For any connoisseur of the Dutch band whose career spans almost 30 years, everything that went through the line-up was familiar, with particular emphasis on the magnificent “Stand My Ground” – one of the gems of the great album by 2004, “Silent Force”. Adel, in search of treble deep in his soul, never goes out of tune, never leaves the register.
Iron Maiden enters the scene on another disc – already at night and with direct elaborations –, first recounting the Japanese motifs alluding to the last album while Bruce Dickinson plays the samurai to frame three “Senjutsu” themes.
Then it’s clear that everything goes to another level when old classics enter the scene – a quadrilateral that aligns “Fear of the Dark”, “Hallowed Be thy Name”, “The Number of the Beast” and “Iron Maiden”. .
The metal world is made up of legions – worshipers who see themselves in a gigantic community spirit.
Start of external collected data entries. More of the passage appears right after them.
(* ===== verification/NgWriterFacts.v ===== *)
(** * The PCAPNG writer round-trips

    The blocks the PCAPNG writer of [Writer] emits as lists of fields, what the
    decoder makes of each of them, and the simulation between the writer's
    interfaces and the decoder's over a whole file. *)

From S2P Require Import Errors Time Capture CaptureFacts Prelude Writer WriterFacts.

(** ** Encodings *)

Lemma from_pcapng_decimal : Forall (λ x, from_pcapng x = Decimal x) (seqZ 0 128).
Proof. vm_compute. repeat constructor. Qed.
Lemma from_pcapng_binary :
  Forall (λ x, from_pcapng (Z.lor x 0x80) = Binary x ∧ is_byte (Z.lor x 0x80)) (seqZ 0 128).
Proof. vm_compute. repeat constructor; done. Qed.

Lemma from_to_pcapng r v : res_typed r → to_pcapng r = Ok v → from_pcapng v = r ∧ is_byte v.
Proof.
  destruct r as [x|x]; simpl; intros Hx; destruct (Z.leb_spec x 127); try done; intros [= <-].
  - pose proof (proj1 (Forall_forall _ _) from_pcapng_decimal x) as H1. unfold is_byte.
    split; [|lia]. apply H1, elem_of_seqZ. lia.
  - apply (proj1 (Forall_forall _ _) from_pcapng_binary x), elem_of_seqZ. lia.
Qed.

Lemma signed_unsigned v : i64_min ≤ v ≤ i64_max → as_signed 64 (as_unsigned 64 v) = v.
Proof.
  intros. unfold as_signed, as_unsigned. change (2 ^ (64 - 1)) with 9223372036854775808.
  change (2 ^ 64) with 18446744073709551616. destruct (Z.ltb_spec (v mod 18446744073709551616) 9223372036854775808); dlia.
Qed.

Lemma as_unsigned64_bound v : 0 ≤ as_unsigned 64 v ≤ u64_max.
Proof. unfold as_unsigned. change (2 ^ 64) with 18446744073709551616. dlia. Qed.
Lemma record_ok_intro r :
  0 ≤ (r_range r).1 → (r_range r).1 ≤ (r_range r).2 → (r_range r).2 ≤ zlen b →
  Forall (λ f, 0 ≤ (f_range f).1 < (f_range f).2 ∧ (f_range f).2 ≤ zlen b ∧ bit_ok f) (r_fields r) →
  record_ok source r.
Proof using Hsource.
  intros H1 H2 H3 Hf. unfold record_ok, in_source, len. rewrite Hsource. split; [done|].
  eapply Forall_impl; [exact Hf|]. intros f ((? & ?) & ? & ?). unfold field_ok, in_source, len.
  rewrite Hsource. split_and!; lia || done.
Qed.

Lemma swp_add_fresh rec r Q R :
  fresh r → record_ok source rec →
  (report_ok (grown r [rec] (consumed r)) → Q (grown r [rec] (consumed r)) ()) →
  (∀ e, broke l source (records r ++ [rec]) r e → R r e) → swp (add rec) r Q R.
Proof.
  intros (Hok & Hs & Hl & _) Hrec HQ HR. apply swp_add; [done|by rewrite Hs|auto|].
  intros e He Hn. rewrite Hs, Hl in Hn. apply HR. by split_and!.
Qed.

Lemma fresh_reports r : fresh r → reports l source r.
Proof. intros (? & ? & ? & _). by split_and!. Qed.

Lemma fresh_grown r rs c : fresh r → report_ok (grown r rs c) → fresh (grown r rs c).
Proof. intros (_ & Hs & Hl & Hi) Hok. by split_and!. Qed.

Lemma grown_moved r rs c d :
  report_ok (grown r rs c) → rp_source r = source → 0 ≤ d ≤ zlen b → report_ok (grown r rs d).
Proof using Hsource. intros [] Hs Hd. constructor; simpl in *; try done. rewrite Hs. unfold len. by rewrite Hsource. Qed.

(** The loops over registers, response octets and coils. *)
Lemma swp_registers at_ n first range r :
  fresh r → consumed r = at_ → 0 ≤ n → 0 ≤ at_ → at_ + 2 * n ≤ zlen b →
  let rs := map (λ i, register_record (at_ + i * 2) (word b (at_ + i * 2)) ((λ first, (first + i, range)) <$> first))
              (seqZ 0 n) in
  (match first with Some _ => in_source source range ∧ range.1 < range.2 | None => True end) →
  swp (registers b at_ n first range) r
      (λ s _, s = grown r rs (at_ + n * 2) ∧ report_ok s) (broke l source (records r ++ rs)).
Proof using Hsource Hlen.
  intros (Hok & Hs & Hl & Hi) Hc Hn Ha Hb rs Hr. subst rs. rewrite <- Hl, <- Hs. unfold registers.
  apply (swp_fill _ (λ i, register_record (at_ + i * 2) (word b (at_ + i * 2)) _) (λ i, at_ + i * 2));
    [done|done|lia|].
  intros i s Hin Hsok Hss Hsl Hsc. unfold register_step. cbv zeta.
  repeat swp_step; [|lia].
  apply swp_add; [done| |intros _ Hok'|].
  - rewrite Hss, Hs. apply record_ok_intro; simpl; try lia.
    apply Forall_cons. split; [split_and!; simpl; done || lia|]. destruct first as [f|]; [|done]. apply Forall_cons. split; [|done].
    destruct Hr as [(? & ? & Hle) ?]. unfold len in Hle. rewrite Hsource in Hle. simpl. split_and!; done || lia.
  - repeat swp_step. rewrite with_consumed_grown. split; [f_equal; lia|].
    eapply grown_moved; [exact Hok'|by rewrite Hss|lia].
  - intros e He Hna. rewrite Hss, Hsl in Hna. by split_and!.
Qed.

Lemma swp_octets n r :
  fresh r → consumed r = 9 → 0 ≤ n → 9 + n ≤ zlen b →
  let rs := map (λ i, octet_record (9 + i) (nthz b (9 + i))) (seqZ 0 n) in
  swp (foldC (octet_step b) () (seqZ 0 n)) r
      (λ s _, s = grown r rs (9 + n) ∧ report_ok s) (broke l source (records r ++ rs)).
Proof using Hsource Hlen.
  intros (Hok & Hs & Hl & Hi) Hc Hn Hb rs. subst rs. rewrite <- Hl, <- Hs.
  apply (swp_fill _ (λ i, octet_record (9 + i) (nthz b (9 + i))) (λ i, 9 + i)); [done|done|lia|].
  intros i s Hin Hsok Hss Hsl Hsc. unfold octet_step. cbv zeta. repeat swp_step.
  apply swp_add; [done| |intros _ Hok'|].
  - rewrite Hss, Hs. apply record_ok_intro; simpl; try lia. each_field.
  - repeat swp_step. rewrite with_consumed_grown. split; [f_equal; lia|].
    eapply grown_moved; [exact Hok'|by rewrite Hss|lia].
  - intros e He Hna. rewrite Hss, Hsl in Hna. by split_and!.
Qed.

Lemma swp_coils first n r :
  fresh r → consumed r = 13 → 0 ≤ n → 13 + div_ceil n 8 ≤ zlen b →
  let rs := map (λ i, coil_record first i (nthz b (13 + i / 8))) (seqZ 0 n) in
  swp (foldC (coil_step b first) () (seqZ 0 n)) r
      (λ s _, s = grown r rs 13 ∧ report_ok s) (broke l source (records r ++ rs)).
Proof using Hsource Hlen.
  intros (Hok & Hs & Hl & Hi) Hc Hn Hb rs. subst rs. rewrite <- Hl, <- Hs.
  apply (swp_fill _ (λ i, coil_record first i (nthz b (13 + i / 8))) (λ _, 13)); [done|done|lia|].
  intros i s Hin Hsok Hss Hsl Hsc. unfold coil_step.
  assert (0 ≤ i / 8 ∧ i / 8 < div_ceil n 8) as [? ?] by (unfold div_ceil; dlia).
  repeat swp_step. apply swp_add; [done| |intros _ Hok'|].
  - rewrite Hss, Hs. apply record_ok_intro; simpl; try lia.
    pose proof (Z.mod_pos_bound i 8 ltac:(lia)). each_field.
  - split; [by rewrite Hsc|done].
  - intros e He Hna. rewrite Hss, Hsl in Hna. by split_and!.
Qed.
(** The parts of the decoder. *)

Lemma reads_advance m o k : 0 ≤ k ≤ zlen b → reads m o → reads_to (eq k) (m ;; advance k) o.
Proof using Hsource.
  intros Hk H r Hf. apply swp_bind. eapply swp_mono; [by apply H| |done].
  intros s [] (p & c & Ho & -> & Hok & Hc). apply swp_modify. exists p, k.
  split_and!; [done|done| |done].
  destruct Hf as (_ & Hs & _). destruct Hok. constructor; simpl in *; try done.
  rewrite Hs. unfold len. rewrite Hsource. lia.
Qed.

(** A PDU whose fields are one record. *)
Lemma reads_add rec p :
  record_ok source rec → pdu_records role p = [rec] → pdu_issues p = [] → reads (add rec) (Some p).
Proof using Hsource.
  intros Hrec Hp Hi r Hf. apply swp_add_fresh; [done|done|..].
  - intros Hok. exists p, (consumed r). rewrite Hp, Hi, remark_nil. split_and!; try done.
    all: pose proof (ro_consumed _ Hok) as Hc; simpl in Hc; destruct Hf as (_ & Hs & _);
      rewrite Hs in Hc; unfold len in Hc; rewrite Hsource in Hc; lia.
  - intros e (Hok & He & Hn). split; [done|]. right. exists p. by rewrite Hp.
Qed.

(** Nothing to read. *)
Lemma no_pdu r (P : Pdu → Prop) :
  fresh r → reports l source r ∧ (@None Pdu = None ∨ ∃ p, None = Some p ∧ P p).
Proof. intros Hf. split; [by apply fresh_reports|by left]. Qed.

Lemma reads_exception : reads_to (eq (zlen b)) (decode_exception b role) (exception_of role b).
Proof using Hsource Hlen.
  intros r Hf. unfold decode_exception, exception_of.
  apply swp_bind, swp_lift, wp_exact; [intros H9|intros Hn; rewrite (proj2 (Z.eqb_neq (zlen b) _)) by done; cbn [andb]; by apply no_pdu].
  rewrite (proj2 (Z.eqb_eq (zlen b) _)) by done. cbn [andb]. apply swp_bind, swp_lift, wp_idx; [lia|].
  destruct (bool_decide (role = Response) && in_list (nthz b 8) _) eqn:Hc.
  - apply andb_true_iff in Hc as [-> ->]. cbn [negb orb]. rewrite H9.
    apply (reads_advance (add _) (Some (PException (Z.land (nthz b 7) 0x7f) (nthz b 8)))); [lia| |done].
    apply reads_add; [|done|done]. apply record_ok_intro; simpl; try lia. each_field.
  - rewrite <- negb_andb, Hc. by apply no_pdu.
Qed.

Lemma reads_read_request :
  role = Request → in_list (nthz b 7) [1; 2; 3; 4] = true →
  reads (decode_read_request b (nthz b 7))
    (if (zlen b =? 12) && block_b (word b 8) (word b 10) (if nthz b 7 <=? 2 then 2000 else 125)
     then Some (PRead (nthz b 7) (word b 8) (word b 10)) else None).
Proof using Hsource Hlen Hbytes.
  intros Hr Hin r Hf. unfold decode_read_request.
  apply swp_bind, swp_lift, wp_exact; [intros H12|intros Hn; rewrite (proj2 (Z.eqb_neq (zlen b) _)) by done; cbn [andb]; by apply no_pdu].
  rewrite (proj2 (Z.eqb_eq (zlen b) _)) by done. cbn [andb].
  apply swp_bind, swp_lift, wp_address_fields; [done| | |lia|done].
  - intros _ ->. apply reads_add; [|done|done|done]. apply record_ok_intro; simpl; try lia. each_field.
  - intros e _ ->. by apply no_pdu.
Qed.

Lemma reads_write_echo :
  role = Response →
  reads (decode_write_echo b (nthz b 7))
    (if (zlen b =? 12) && block_b (word b 8) (word b 10) (if nthz b 7 =? 15 then 1968 else 123)
     then Some (PEcho (nthz b 7) (word b 8) (word b 10)) else None).
Proof using Hsource Hlen Hbytes.
  intros Hr r Hf. unfold decode_write_echo.
  apply swp_bind, swp_lift, wp_exact; [intros H12|intros Hn; rewrite (proj2 (Z.eqb_neq (zlen b) _)) by done; cbn [andb]; by apply no_pdu].
  rewrite (proj2 (Z.eqb_eq (zlen b) _)) by done. cbn [andb].
  apply swp_bind, swp_lift, wp_address_fields; [done| | |lia|done].
  - intros _ ->. apply reads_add; [|done|done|done]. apply record_ok_intro; simpl; try lia. each_field.
  - intros e _ ->. by apply no_pdu.
Qed.

Lemma reads_write_single :
  in_list (nthz b 7) [5; 6] = true →
  reads (decode_write_single b (nthz b 7) role)
    (if zlen b =? 12 then
       if nthz b 7 =? 5 then
         if in_list (word b 10) [0; 0xff00] then Some (PCoil (word b 8) (word b 10 =? 0xff00)) else None
       else Some (PRegister (word b 8) (word b 10))
     else None).
Proof using Hsource Hlen.
  intros Hin r Hf. unfold decode_write_single.
  apply swp_bind, swp_lift, wp_exact; [intros H12|intros Hn; rewrite (proj2 (Z.eqb_neq (zlen b) _)) by done; cbn [andb]; by apply no_pdu].
  rewrite (proj2 (Z.eqb_eq (zlen b) _)) by done. apply swp_bind, swp_lift. rewrite uint_word by lia. apply wp_ok.
  destruct (Z.eqb_spec (nthz b 7) 5) as [H5|H5]; cbn [andb].
  - destruct (in_list (word b 10) _) eqn:Hv; cbn [negb]; [|by apply no_pdu].
    apply swp_bind, swp_lift. rewrite uint_word by lia. apply wp_ok.
    apply reads_add; [|cbn [pdu_records app]|done|done].
    + apply record_ok_intro; simpl; try lia. each_field.
    + do 4 f_equal. cbn [in_list existsb] in Hv.
      destruct (Z.eqb_spec (word b 10) 0xff00) as [->|]; [done|]. do 2 f_equal. lia.
  - apply swp_bind, swp_lift. rewrite uint_word by lia. apply wp_ok.
    apply reads_add; [|done|done|done]. apply record_ok_intro; simpl; try lia. each_field.
Qed.
(** A PDU whose first record is followed by a loop. *)
Lemma reads_then rec k m p rs c :
  record_ok source rec → pdu_records role p = rec :: rs → 0 ≤ k ≤ zlen b → 0 ≤ c ≤ zlen b →
  (∀ r, fresh r → consumed r = k →
     swp m r (λ s _, s = remark (grown r rs c) (pdu_issues p) ∧ report_ok s) (broke l source (records r ++ rs))) →
  reads (add rec ;; advance k ;; m) (Some p).
Proof using Hsource.
  intros Hrec Hp Hk Hc Hm r Hf. apply swp_bind, swp_add_fresh; [done|done|..].
  - intros Hok. apply swp_bind, swp_modify. rewrite with_consumed_grown.
    assert (fresh (grown r [rec] k)) as Hf'.
    { apply fresh_grown; [done|]. eapply grown_moved; [exact Hok|apply Hf|done]. }
    eapply swp_mono; [by apply Hm|..].
    + intros s [] [-> Hs]. exists p, c. rewrite grown_grown in *. rewrite Hp. split_and!; done || lia.
    + intros s e (Hs & He & Hn). split; [done|]. right. exists p. split_and!; [done..|].
      simpl in Hn. rewrite <- app_assoc in Hn. by rewrite Hp.
  - intros e (Hs & He & Hn). split; [done|]. right. exists p. split_and!; [done..|]. rewrite Hp.
    intros Ha. apply Hn. change (rec :: rs) with ([rec] ++ rs) in Ha. rewrite app_assoc in Ha.
    by eapply affordable_prefix.
Qed.
(* ===== verification/SemDnp3.v ===== *)
(** * DNP3 object fields ([src/src/semantics/dnp3.rs])

    The semantic report of the object bytes of a DNP3 application message: object
    headers with their qualifiers, then the values the headers announce.  The decoder
    moves a position through the bytes; when it fails, the position tells where the
    undecoded tail begins.  Sums of positions inside a buffer are written plainly: a
    slice has at most [i64::MAX] bytes. *)

From S2P Require Import Prelude Errors Stateful Json Provenance Sha256 Dnp3App Semantics.

Inductive Context : Type :=
| ReadHeaders | ResponseValues | ControlValues | TimeWriteValues | FileValues | ClassHeaders
| UnsupportedFunction.
#[global] Instance Context_eq_dec : EqDecision Context.
Proof. solve_decision. Defined.

(** [x ∈ a..=b] and [x ∈ a | b | ..]. *)
Definition between (a b x : Z) : bool := (a <=? x) && (x <=? b).
Definition among (x : Z) (l : list Z) : bool := existsb (Z.eqb x) l.

(** [Context::from_function]. *)
Definition from_function (function : Z) : Context :=
  if function =? 1 then ReadHeaders
  else if function =? 2 then TimeWriteValues
  else if between 25 28 function || (function =? 30) then FileValues
  else if among function [20; 21] then ClassHeaders
  else if among function [0x81; 0x82] then ResponseValues
  else if between 3 6 function then ControlValues
  else UnsupportedFunction.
For one or more reasons, Iron Maiden has long been chosen for a very select group of deities, so much so that in 2022 they defy time and longevity; the four-and-a-half-decade career takes some of its members to the 60s (Dickinson is 63), but also to the 70s – including a Nicko McBrain (70) who exudes vitality.
The various storylines give voice to the theater – telling of a band that from the unlikely, if not absurd, start emerged in England amid punk devastation with a name inspired by a medieval artifact. Link to History deepened by future singer Bruce Dickinson – who had no trouble designing an epic based on what English pupils study in school like the Portuguese study Eça de Queirós (“Rime of the Ancient Mariner “, inspired by the poem by Samuel Taylor Coleridge). It all worked and proved as enduring as any Egyptian mummy – where the monstrous iconography found fans of all ages in the national stadium.
If Sharon den Adel, in tune with Western media, wrapped one of her performances with the Ukrainian flag, Dickinson returns in the encore by assuring “The Trooper” of more dubious status with the flag of England – even because that he is an artist who openly campaigns for Brexit. It may be an awkward moment for old British imperialism – but if it’s all rock ‘n’ roll, he remains the singer dressed as a pilot for the tribute to British aviation in WWII in “Aces High”, the last chapter.